| TASK BRIEF |
Copy exactly the lines of the records below, and only those lines, beginning with the line that contains "End OcrSamples2." and ending with the line that contains "(** The selector".

BEGIN

(** A scanned stream whose pages cannot be turned into images. *)
Definition no_poppler : Ocr.Document :=
  {| Ocr.is_path := false;
     Ocr.file_path := "";
     Ocr.path_exists := false;
     Ocr.pdf_pages := Ok [Ok None; Ok (Some "")];
     Ocr.tesseract_version := Ok tt;
     Ocr.page_images := Raise (OtherError "Unable to get page count.") |}.

End OcrSamples2.

Module OcrMore.
Import Ocr.

Definition is_combined (e : exn) : bool :=
  is_ValueError e
  && String.prefix "Both text extraction and OCR failed. " (exn_str e).

Lemma both_failed_combined (e1 e2 : exn) : is_combined (both_failed e1 e2) = true.
Proof. reflexivity. Qed.

(** The selector raises nothing but its combined [ValueError]. A path
    that does not exist makes both extractors raise [FileNotFoundError],
    and the caller still gets the combined [ValueError]. *)
Theorem extract_raises_only_combined
    (doc : Document) (return_pages : bool) (threshold : Z) :
  (forall e,
      fst (extract doc return_pages threshold []) = Raise e ->
      is_combined e = true /\ is_FileNotFoundError e = false
      /\ is_ok (ocr_extract doc) = false)
  /\ (is_path doc = true -> path_exists doc = false ->
      tesseract_version doc = Ok tt ->
      text_extract doc = Raise (FileNotFoundError ("PDF file not found: " ++ file_path doc))
      /\ ocr_extract doc = Raise (FileNotFoundError ("File not found: " ++ file_path doc))
      /\ fst (extract doc return_pages threshold [])
         = Raise (both_failed
                    (FileNotFoundError ("PDF file not found: " ++ file_path doc))
                    (FileNotFoundError ("File not found: " ++ file_path doc)))).
Proof.
  rewrite OcrFacts.extract_run. split.
  - intros e.
    destruct (text_extract doc) as [pages|te].
    + destruct (total_length pages >=? threshold); [discriminate|].
      destruct (ocr_extract doc) as [scanned|oe]; [discriminate|].
      intros H. inversion H. now repeat split.
    + destruct (ocr_extract doc) as [scanned|oe]; [discriminate|].
      intros H. inversion H. now repeat split.
  - intros Hp He Hv. unfold text_extract, ocr_extract.
    rewrite Hp, He, Hv. now repeat split.
Qed.

(** When the direct text is too short and OCR raises, the handler of the
    direct extractor catches the OCR error: OCR is called a second time,
    and when it fails the same way the message gives the OCR error as the
    text extraction error too, although the direct extractor had
    returned. *)
Theorem ocr_failure_is_retried_and_misnamed
    (doc : Document) (return_pages : bool) (threshold : Z)
    (pages : list string) (e : exn) :
  text_extract doc = Ok pages ->
  total_length pages < threshold ->
  ocr_extract doc = Raise e ->
  extract doc return_pages threshold []
  = (Raise (ValueError
              ("Both text extraction and OCR failed. "
               ++ "Text extraction error: " ++ exn_str e ++ ". "
               ++ "OCR error: " ++ exn_str e)),
     [Direct; Fallback; Fallback]).
Proof.
  intros Ht Hl Ho. rewrite OcrFacts.extract_run, Ht, Ho.
  destruct (Z.geb_spec (total_length pages) threshold); [lia | reflexivity].
Qed.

END

| THE COMPLETED TASK |
End OcrSamples2.

Module OcrMore.
Import Ocr.

Definition is_combined (e : exn) : bool :=
  is_ValueError e
  && String.prefix "Both text extraction and OCR failed. " (exn_str e).

Lemma both_failed_combined (e1 e2 : exn) : is_combined (both_failed e1 e2) = true.
Proof. reflexivity. Qed.

(** The selector raises nothing but its combined [ValueError]. A path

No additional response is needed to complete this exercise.